Among the entries below, extract exactly the lines that run from the one with "Lemma strings_TrimSuffix_app (h" through the one with "plain (hex_digit (N.land", both ends included.

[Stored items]
○ ○ ○ ○

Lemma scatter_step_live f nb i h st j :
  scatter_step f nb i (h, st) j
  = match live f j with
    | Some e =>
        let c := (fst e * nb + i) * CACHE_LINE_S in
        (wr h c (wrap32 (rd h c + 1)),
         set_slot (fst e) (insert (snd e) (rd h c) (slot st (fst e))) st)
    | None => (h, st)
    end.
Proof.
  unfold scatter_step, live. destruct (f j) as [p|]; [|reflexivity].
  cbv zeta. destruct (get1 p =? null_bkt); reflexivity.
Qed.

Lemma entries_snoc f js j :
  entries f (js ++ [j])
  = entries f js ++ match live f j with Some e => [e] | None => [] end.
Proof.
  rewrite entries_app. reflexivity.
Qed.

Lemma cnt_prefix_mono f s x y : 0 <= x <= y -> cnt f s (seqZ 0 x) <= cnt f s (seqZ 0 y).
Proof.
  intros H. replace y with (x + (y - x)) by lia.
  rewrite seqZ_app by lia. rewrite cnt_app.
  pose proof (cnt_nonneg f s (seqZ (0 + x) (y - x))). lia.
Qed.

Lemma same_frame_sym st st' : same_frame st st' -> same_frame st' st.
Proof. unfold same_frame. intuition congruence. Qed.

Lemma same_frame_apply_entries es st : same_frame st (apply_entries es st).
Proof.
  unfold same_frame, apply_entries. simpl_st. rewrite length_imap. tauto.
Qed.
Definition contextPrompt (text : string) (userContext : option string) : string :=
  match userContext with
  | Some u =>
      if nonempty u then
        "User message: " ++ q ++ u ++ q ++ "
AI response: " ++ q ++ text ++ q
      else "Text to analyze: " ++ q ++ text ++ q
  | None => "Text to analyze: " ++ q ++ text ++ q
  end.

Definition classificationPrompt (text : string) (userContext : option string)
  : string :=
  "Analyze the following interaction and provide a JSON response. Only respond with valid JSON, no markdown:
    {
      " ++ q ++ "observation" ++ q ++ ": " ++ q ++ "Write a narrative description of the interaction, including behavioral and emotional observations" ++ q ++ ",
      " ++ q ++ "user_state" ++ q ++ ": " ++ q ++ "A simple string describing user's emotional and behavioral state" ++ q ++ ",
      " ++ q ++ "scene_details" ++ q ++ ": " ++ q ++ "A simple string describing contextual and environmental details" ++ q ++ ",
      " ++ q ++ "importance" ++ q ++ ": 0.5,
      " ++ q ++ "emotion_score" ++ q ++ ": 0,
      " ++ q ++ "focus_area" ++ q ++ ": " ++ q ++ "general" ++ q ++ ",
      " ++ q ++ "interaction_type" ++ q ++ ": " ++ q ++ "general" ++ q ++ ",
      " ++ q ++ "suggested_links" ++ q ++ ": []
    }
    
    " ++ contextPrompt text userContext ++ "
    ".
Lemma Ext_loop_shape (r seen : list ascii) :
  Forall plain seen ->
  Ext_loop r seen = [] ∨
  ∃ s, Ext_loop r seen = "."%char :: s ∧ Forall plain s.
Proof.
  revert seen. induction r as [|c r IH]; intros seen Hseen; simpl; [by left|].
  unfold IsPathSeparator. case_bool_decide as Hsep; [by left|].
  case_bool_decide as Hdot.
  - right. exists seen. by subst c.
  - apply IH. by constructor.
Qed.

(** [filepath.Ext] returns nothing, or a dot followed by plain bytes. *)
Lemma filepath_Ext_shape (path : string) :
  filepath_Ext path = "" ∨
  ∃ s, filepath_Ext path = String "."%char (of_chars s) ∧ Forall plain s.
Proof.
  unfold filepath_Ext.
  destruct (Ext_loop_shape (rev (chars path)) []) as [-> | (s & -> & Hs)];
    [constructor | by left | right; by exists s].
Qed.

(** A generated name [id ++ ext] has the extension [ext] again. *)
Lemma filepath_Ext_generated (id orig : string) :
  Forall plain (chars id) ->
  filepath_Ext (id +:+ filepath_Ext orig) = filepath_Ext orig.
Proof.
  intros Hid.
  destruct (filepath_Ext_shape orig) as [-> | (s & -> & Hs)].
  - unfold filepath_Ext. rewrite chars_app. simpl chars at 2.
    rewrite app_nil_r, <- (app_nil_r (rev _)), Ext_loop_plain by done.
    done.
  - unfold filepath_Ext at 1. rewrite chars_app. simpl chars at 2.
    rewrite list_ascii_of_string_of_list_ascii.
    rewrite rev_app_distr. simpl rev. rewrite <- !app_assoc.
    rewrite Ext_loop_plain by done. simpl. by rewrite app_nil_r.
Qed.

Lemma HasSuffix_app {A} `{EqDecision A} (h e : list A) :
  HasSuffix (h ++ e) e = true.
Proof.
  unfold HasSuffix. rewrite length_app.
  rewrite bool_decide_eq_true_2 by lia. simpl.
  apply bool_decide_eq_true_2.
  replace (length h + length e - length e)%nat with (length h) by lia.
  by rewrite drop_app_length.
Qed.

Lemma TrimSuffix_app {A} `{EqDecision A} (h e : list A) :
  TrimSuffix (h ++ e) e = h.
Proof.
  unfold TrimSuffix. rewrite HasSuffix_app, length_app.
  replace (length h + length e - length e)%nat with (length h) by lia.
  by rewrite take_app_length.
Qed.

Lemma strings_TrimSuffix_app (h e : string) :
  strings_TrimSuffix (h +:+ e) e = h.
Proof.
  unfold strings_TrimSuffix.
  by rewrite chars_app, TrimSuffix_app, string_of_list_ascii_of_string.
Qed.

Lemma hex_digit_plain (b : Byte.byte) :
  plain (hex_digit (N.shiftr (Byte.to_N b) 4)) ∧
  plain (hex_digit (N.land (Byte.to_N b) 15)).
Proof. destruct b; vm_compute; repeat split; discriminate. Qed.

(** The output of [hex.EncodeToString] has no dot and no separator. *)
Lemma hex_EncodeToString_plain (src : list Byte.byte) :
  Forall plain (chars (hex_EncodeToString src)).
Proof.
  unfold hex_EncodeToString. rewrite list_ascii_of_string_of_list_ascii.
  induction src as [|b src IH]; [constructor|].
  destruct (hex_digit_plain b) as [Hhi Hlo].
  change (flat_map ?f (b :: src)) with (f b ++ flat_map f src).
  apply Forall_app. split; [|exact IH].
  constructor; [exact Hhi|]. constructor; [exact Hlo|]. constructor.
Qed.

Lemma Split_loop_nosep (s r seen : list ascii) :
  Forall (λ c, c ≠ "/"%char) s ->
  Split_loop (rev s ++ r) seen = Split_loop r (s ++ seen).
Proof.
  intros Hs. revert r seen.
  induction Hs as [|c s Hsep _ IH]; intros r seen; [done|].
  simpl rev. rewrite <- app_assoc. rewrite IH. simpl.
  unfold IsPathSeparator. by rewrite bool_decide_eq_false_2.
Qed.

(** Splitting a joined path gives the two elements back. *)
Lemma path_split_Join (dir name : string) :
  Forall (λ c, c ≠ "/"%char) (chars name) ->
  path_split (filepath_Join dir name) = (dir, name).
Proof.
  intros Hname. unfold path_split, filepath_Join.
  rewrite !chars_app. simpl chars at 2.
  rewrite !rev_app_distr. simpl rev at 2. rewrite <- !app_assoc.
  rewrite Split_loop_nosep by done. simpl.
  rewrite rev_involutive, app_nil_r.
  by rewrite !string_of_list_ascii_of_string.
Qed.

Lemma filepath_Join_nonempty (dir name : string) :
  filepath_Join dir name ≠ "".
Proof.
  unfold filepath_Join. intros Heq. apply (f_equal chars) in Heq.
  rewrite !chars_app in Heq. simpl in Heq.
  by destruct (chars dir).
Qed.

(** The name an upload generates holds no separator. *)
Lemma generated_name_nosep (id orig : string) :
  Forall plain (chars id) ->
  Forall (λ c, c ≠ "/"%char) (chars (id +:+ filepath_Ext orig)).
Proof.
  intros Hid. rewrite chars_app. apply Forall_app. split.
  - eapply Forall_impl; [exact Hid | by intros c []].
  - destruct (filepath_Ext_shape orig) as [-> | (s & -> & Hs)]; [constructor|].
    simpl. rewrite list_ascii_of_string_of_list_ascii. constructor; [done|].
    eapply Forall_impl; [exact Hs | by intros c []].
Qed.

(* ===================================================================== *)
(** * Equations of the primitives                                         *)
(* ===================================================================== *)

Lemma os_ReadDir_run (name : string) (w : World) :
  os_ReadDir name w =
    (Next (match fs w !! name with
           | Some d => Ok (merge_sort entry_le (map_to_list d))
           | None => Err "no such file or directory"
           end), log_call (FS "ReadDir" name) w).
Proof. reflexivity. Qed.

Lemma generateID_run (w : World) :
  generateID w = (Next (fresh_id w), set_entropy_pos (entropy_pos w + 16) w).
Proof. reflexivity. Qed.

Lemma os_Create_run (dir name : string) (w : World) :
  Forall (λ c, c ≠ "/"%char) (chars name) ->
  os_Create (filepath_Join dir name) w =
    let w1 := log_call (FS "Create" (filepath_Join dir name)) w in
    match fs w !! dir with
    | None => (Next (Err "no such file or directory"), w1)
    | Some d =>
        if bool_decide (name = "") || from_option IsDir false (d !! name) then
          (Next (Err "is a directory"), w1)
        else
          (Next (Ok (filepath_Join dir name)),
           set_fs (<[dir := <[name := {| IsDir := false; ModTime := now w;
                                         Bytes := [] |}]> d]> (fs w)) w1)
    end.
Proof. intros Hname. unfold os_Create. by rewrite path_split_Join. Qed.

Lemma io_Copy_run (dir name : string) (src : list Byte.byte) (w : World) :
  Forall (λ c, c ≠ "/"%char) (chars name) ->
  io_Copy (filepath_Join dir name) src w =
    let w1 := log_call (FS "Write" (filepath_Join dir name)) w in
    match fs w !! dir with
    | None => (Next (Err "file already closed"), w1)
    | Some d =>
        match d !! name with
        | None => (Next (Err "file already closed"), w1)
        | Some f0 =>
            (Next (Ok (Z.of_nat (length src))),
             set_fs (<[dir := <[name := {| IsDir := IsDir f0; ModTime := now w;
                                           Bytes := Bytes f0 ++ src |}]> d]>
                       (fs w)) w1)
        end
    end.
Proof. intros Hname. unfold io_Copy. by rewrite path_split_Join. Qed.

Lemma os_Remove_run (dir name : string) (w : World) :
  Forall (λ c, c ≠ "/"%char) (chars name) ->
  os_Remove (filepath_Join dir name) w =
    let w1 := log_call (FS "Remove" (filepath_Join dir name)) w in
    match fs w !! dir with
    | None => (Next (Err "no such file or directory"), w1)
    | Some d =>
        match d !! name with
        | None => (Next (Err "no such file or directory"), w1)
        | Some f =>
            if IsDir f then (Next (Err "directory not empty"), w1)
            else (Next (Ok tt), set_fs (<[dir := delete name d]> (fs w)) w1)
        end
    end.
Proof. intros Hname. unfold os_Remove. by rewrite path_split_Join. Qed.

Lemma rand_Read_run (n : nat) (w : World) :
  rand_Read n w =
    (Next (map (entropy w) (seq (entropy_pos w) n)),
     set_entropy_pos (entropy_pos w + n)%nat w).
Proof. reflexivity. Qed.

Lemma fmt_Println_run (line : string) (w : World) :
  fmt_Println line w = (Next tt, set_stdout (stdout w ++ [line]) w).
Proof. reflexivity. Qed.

○ ○ ○ ○

● ANSWER TO THIS PROBLEM
Lemma strings_TrimSuffix_app (h e : string) :
  strings_TrimSuffix (h +:+ e) e = h.
Proof.
  unfold strings_TrimSuffix.
  by rewrite chars_app, TrimSuffix_app, string_of_list_ascii_of_string.
Qed.

Lemma hex_digit_plain (b : Byte.byte) :
  plain (hex_digit (N.shiftr (Byte.to_N b) 4)) ∧
  plain (hex_digit (N.land (Byte.to_N b) 15)).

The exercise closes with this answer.